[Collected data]
(** * Beacon-kit: block verification core

    A shallow embedding of
      - beacon/blockchain/process_proposal.go   (module [Blockchain]),
      - the execution engine adapter            (module [Engine]),
      - mod/storage/statedb/statedb.go          (module [StateDB]),
    together with the properties of the specification that concern them.

    Go's [error] interface is [option err] ([None] is [nil]); calls to
    external collaborators (execution client, state processor, blob
    processor, codecs) are fields of interface records, and every call that
    matters to a property is recorded in an event trace. *)

From Stdlib Require Import ZArith Lia String.
From stdpp Require Import gmap list strings.

Local Open Scope list_scope.

(* ===================================================================== *)
(** ** Errors *)
(* ===================================================================== *)

Module Errors.

(** The sentinel errors named by the sources. [ErrOther] stands for any
    other error value (transport failures, codec failures, ...). *)
Inductive sentinel : Type :=
| ErrAcceptedPayloadStatus
| ErrSyncingPayloadStatus
| ErrInvalidPayloadStatus
| ErrInvalidBlockHashPayloadStatus
| ErrBadBlockProduced
| ErrNilBlk
| ErrOther (code : nat).

(** A non-nil error value: a sentinel, an error wrapped with a message, or
    the error package's [DetailedError] carrying its [fatal] flag. *)
Inductive err : Type :=
| Sentinel (s : sentinel)
| Wrap (msg : string) (inner : err)
| Detailed (inner : err) (fatal : bool).

(** Go's [error]: [None] is [nil]. *)
Definition error : Type := option err.

Definition sentinel_eqb (a b : sentinel) : bool :=
  match a, b with
  | ErrAcceptedPayloadStatus, ErrAcceptedPayloadStatus => true
  | ErrSyncingPayloadStatus, ErrSyncingPayloadStatus => true
  | ErrInvalidPayloadStatus, ErrInvalidPayloadStatus => true
  | ErrInvalidBlockHashPayloadStatus, ErrInvalidBlockHashPayloadStatus => true
  | ErrBadBlockProduced, ErrBadBlockProduced => true
  | ErrNilBlk, ErrNilBlk => true
  | ErrOther n, ErrOther m => Nat.eqb n m
  | _, _ => false
  end.

(** [errors.Is] on a non-nil error: walk the [Unwrap] chain and compare each
    link with the target sentinel. A [DetailedError] has no [Unwrap]
    method, so the walk ends there: [errors.Is] does not see the error it
    carries. *)
Fixpoint chain_has (e : err) (target : sentinel) : bool :=
  match e with
  | Sentinel s => sentinel_eqb s target
  | Wrap _ inner => chain_has inner target
  | Detailed _ _ => false
  end.

(** [errors.Is(err, target)]; false on [nil]. *)
Definition Is (e : error) (target : sentinel) : bool :=
  match e with
  | None => false
  | Some e' => chain_has e' target
  end.

(** Modelled from the spec: the error package ([errors.WrapNonFatal],
    [errors.IsFatal]) is not among the sources. Section 7 of the
    specification distinguishes non-fatal from fatal errors; [WrapNonFatal]
    tags an error as non-fatal. *)
Definition WrapNonFatal (e : err) : err := Detailed e false.

(** The first [DetailedError] met along the chain, if any ([errors.As]). *)
Fixpoint first_detailed (e : err) : option bool :=
  match e with
  | Sentinel _ => None
  | Wrap _ inner => first_detailed inner
  | Detailed _ fatal => Some fatal
  end.

(** Modelled from the spec: [errors.IsFatal]. [nil] is not fatal; an error
    tagged by the error package has the fatality of its tag; every untagged
    error is fatal. *)
Definition IsFatal (e : error) : bool :=
  match e with
  | None => false
  | Some e' =>
      match first_detailed e' with
      | Some fatal => fatal
      | None => true
      end
  end.

End Errors.

(* ===================================================================== *)
(** ** Execution engine adapter *)
(* ===================================================================== *)

Module Engine.
Import Errors.

Definition ExecutionHash : Type := Z.
Definition PayloadID : Type := Z.
Definition Root : Type := Z.

Record ForkchoiceState : Type := {
  HeadBlockHash : ExecutionHash;
  SafeBlockHash : ExecutionHash;
  FinalizedBlockHash : ExecutionHash
}.

Record PayloadAttributes : Type := {
  Timestamp : Z;
  PrevRandao : Z
}.

Record ForkchoiceUpdateRequest : Type := {
  State : ForkchoiceState;
  Attributes : option PayloadAttributes;
  ForkVersion : nat
}.

Record ExecutionPayload : Type := {
  BlockHash : ExecutionHash;
  ParentHash : ExecutionHash
}.

Record NewPayloadRequest : Type := {
  Payload : ExecutionPayload;
  VersionedHashes : list ExecutionHash;
  ParentBeaconBlockRoot : option Root;
  SkipIfExists : bool;
  Optimistic : bool;
  (** the outcome of [req.HasValidVersionedAndBlockHashes()], a local check
      of the request whose code is not among the sources *)
  HashesCheck : error
}.

Definition Header : Type := Z.

(** The execution client [ee.ec]: three RPCs against a client whose state
    is [S]. Each call returns its reply and the client's next state. *)
Record EngineClient (S : Type) : Type := {
  ForkchoiceUpdated :
    S -> ForkchoiceState -> option PayloadAttributes -> nat ->
    (option PayloadID * option ExecutionHash * error) * S;
  HeaderByHash :
    S -> ExecutionHash -> (option Header * error) * S;
  NewPayload :
    S -> ExecutionPayload -> list ExecutionHash -> option Root ->
    (option ExecutionHash * error) * S
}.
Arguments ForkchoiceUpdated {S} _ _ _ _ _.
Arguments HeaderByHash {S} _ _ _.
Arguments NewPayload {S} _ _ _ _ _.

(** The RPCs issued, in order, with the error each one replied. *)
Inductive Call : Type :=
| CallForkchoiceUpdated (st : ForkchoiceState) (reply : error)
| CallHeaderByHash (h : ExecutionHash) (reply : error)
| CallNewPayload (p : ExecutionPayload) (reply : error).

Definition is_forkchoice_call (c : Call) : bool :=
  match c with CallForkchoiceUpdated _ _ => true | _ => false end.

Definition is_new_payload_call (c : Call) : bool :=
  match c with CallNewPayload _ _ => true | _ => false end.

(** The two reply classes the adapter's [switch] tests for. *)
Definition is_optimistic_status (e : error) : bool :=
  Is e ErrAcceptedPayloadStatus || Is e ErrSyncingPayloadStatus.

Definition is_invalid_status (e : error) : bool :=
  Is e ErrInvalidPayloadStatus || Is e ErrInvalidBlockHashPayloadStatus.

Definition set_head_to_safe (req : ForkchoiceUpdateRequest)
  : ForkchoiceUpdateRequest :=
  {| State := {| HeadBlockHash := SafeBlockHash (State req);
                 SafeBlockHash := SafeBlockHash (State req);
                 FinalizedBlockHash := FinalizedBlockHash (State req) |};
     Attributes := Attributes req;
     ForkVersion := ForkVersion req |}.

[What the task requires]:
Return each entry exactly. Leave none out.

[Result]:
(** * Beacon-kit: block verification core

    A shallow embedding of
      - beacon/blockchain/process_proposal.go   (module [Blockchain]),
      - the execution engine adapter            (module [Engine]),
      - mod/storage/statedb/statedb.go          (module [StateDB]),
    together with the properties of the specification that concern them.

    Go's [error] interface is [option err] ([None] is [nil]); calls to
    external collaborators (execution client, state processor, blob
    processor, codecs) are fields of interface records, and every call that
    matters to a property is recorded in an event trace. *)

From Stdlib Require Import ZArith Lia String.
From stdpp Require Import gmap list strings.

Local Open Scope list_scope.

(* ===================================================================== *)
(** ** Errors *)
(* ===================================================================== *)

Module Errors.

(** The sentinel errors named by the sources. [ErrOther] stands for any
    other error value (transport failures, codec failures, ...). *)
Inductive sentinel : Type :=
| ErrAcceptedPayloadStatus
| ErrSyncingPayloadStatus
| ErrInvalidPayloadStatus
| ErrInvalidBlockHashPayloadStatus
| ErrBadBlockProduced
| ErrNilBlk
| ErrOther (code : nat).

(** A non-nil error value: a sentinel, an error wrapped with a message, or
    the error package's [DetailedError] carrying its [fatal] flag. *)
Inductive err : Type :=
| Sentinel (s : sentinel)
| Wrap (msg : string) (inner : err)
| Detailed (inner : err) (fatal : bool).

(** Go's [error]: [None] is [nil]. *)
Definition error : Type := option err.

Definition sentinel_eqb (a b : sentinel) : bool :=
  match a, b with
  | ErrAcceptedPayloadStatus, ErrAcceptedPayloadStatus => true
  | ErrSyncingPayloadStatus, ErrSyncingPayloadStatus => true
  | ErrInvalidPayloadStatus, ErrInvalidPayloadStatus => true
  | ErrInvalidBlockHashPayloadStatus, ErrInvalidBlockHashPayloadStatus => true
  | ErrBadBlockProduced, ErrBadBlockProduced => true
  | ErrNilBlk, ErrNilBlk => true
  | ErrOther n, ErrOther m => Nat.eqb n m
  | _, _ => false
  end.

(** [errors.Is] on a non-nil error: walk the [Unwrap] chain and compare each
    link with the target sentinel. A [DetailedError] has no [Unwrap]
    method, so the walk ends there: [errors.Is] does not see the error it
    carries. *)
Fixpoint chain_has (e : err) (target : sentinel) : bool :=
  match e with
  | Sentinel s => sentinel_eqb s target
  | Wrap _ inner => chain_has inner target
  | Detailed _ _ => false
  end.

(** [errors.Is(err, target)]; false on [nil]. *)
Definition Is (e : error) (target : sentinel) : bool :=
  match e with
  | None => false
  | Some e' => chain_has e' target
  end.

(** Modelled from the spec: the error package ([errors.WrapNonFatal],
    [errors.IsFatal]) is not among the sources. Section 7 of the
    specification distinguishes non-fatal from fatal errors; [WrapNonFatal]
    tags an error as non-fatal. *)
Definition WrapNonFatal (e : err) : err := Detailed e false.

(** The first [DetailedError] met along the chain, if any ([errors.As]). *)
Fixpoint first_detailed (e : err) : option bool :=
  match e with
  | Sentinel _ => None
  | Wrap _ inner => first_detailed inner
  | Detailed _ fatal => Some fatal
  end.

(** Modelled from the spec: [errors.IsFatal]. [nil] is not fatal; an error
    tagged by the error package has the fatality of its tag; every untagged
    error is fatal. *)
Definition IsFatal (e : error) : bool :=
  match e with
  | None => false
  | Some e' =>
      match first_detailed e' with
      | Some fatal => fatal
      | None => true
      end
  end.

End Errors.

(* ===================================================================== *)
(** ** Execution engine adapter *)
(* ===================================================================== *)

Module Engine.
Import Errors.

Definition ExecutionHash : Type := Z.
Definition PayloadID : Type := Z.
Definition Root : Type := Z.

Record ForkchoiceState : Type := {
  HeadBlockHash : ExecutionHash;
  SafeBlockHash : ExecutionHash;
  FinalizedBlockHash : ExecutionHash
}.

Record PayloadAttributes : Type := {
  Timestamp : Z;
  PrevRandao : Z
}.

Record ForkchoiceUpdateRequest : Type := {
  State : ForkchoiceState;
  Attributes : option PayloadAttributes;
  ForkVersion : nat
}.

Record ExecutionPayload : Type := {
  BlockHash : ExecutionHash;
  ParentHash : ExecutionHash
}.

Record NewPayloadRequest : Type := {
  Payload : ExecutionPayload;
  VersionedHashes : list ExecutionHash;
  ParentBeaconBlockRoot : option Root;
  SkipIfExists : bool;
  Optimistic : bool;
  (** the outcome of [req.HasValidVersionedAndBlockHashes()], a local check
      of the request whose code is not among the sources *)
  HashesCheck : error
}.

Definition Header : Type := Z.

(** The execution client [ee.ec]: three RPCs against a client whose state
    is [S]. Each call returns its reply and the client's next state. *)
Record EngineClient (S : Type) : Type := {
  ForkchoiceUpdated :
    S -> ForkchoiceState -> option PayloadAttributes -> nat ->
    (option PayloadID * option ExecutionHash * error) * S;
  HeaderByHash :
    S -> ExecutionHash -> (option Header * error) * S;
  NewPayload :
    S -> ExecutionPayload -> list ExecutionHash -> option Root ->
    (option ExecutionHash * error) * S
}.
Arguments ForkchoiceUpdated {S} _ _ _ _ _.
Arguments HeaderByHash {S} _ _ _.
Arguments NewPayload {S} _ _ _ _ _.

(** The RPCs issued, in order, with the error each one replied. *)
Inductive Call : Type :=
| CallForkchoiceUpdated (st : ForkchoiceState) (reply : error)
| CallHeaderByHash (h : ExecutionHash) (reply : error)
| CallNewPayload (p : ExecutionPayload) (reply : error).

Definition is_forkchoice_call (c : Call) : bool :=
  match c with CallForkchoiceUpdated _ _ => true | _ => false end.

Definition is_new_payload_call (c : Call) : bool :=
  match c with CallNewPayload _ _ => true | _ => false end.

(** The two reply classes the adapter's [switch] tests for. *)
Definition is_optimistic_status (e : error) : bool :=
  Is e ErrAcceptedPayloadStatus || Is e ErrSyncingPayloadStatus.

Definition is_invalid_status (e : error) : bool :=
  Is e ErrInvalidPayloadStatus || Is e ErrInvalidBlockHashPayloadStatus.

Definition set_head_to_safe (req : ForkchoiceUpdateRequest)
  : ForkchoiceUpdateRequest :=
  {| State := {| HeadBlockHash := SafeBlockHash (State req);
                 SafeBlockHash := SafeBlockHash (State req);
                 FinalizedBlockHash := FinalizedBlockHash (State req) |};
     Attributes := Attributes req;
     ForkVersion := ForkVersion req |}.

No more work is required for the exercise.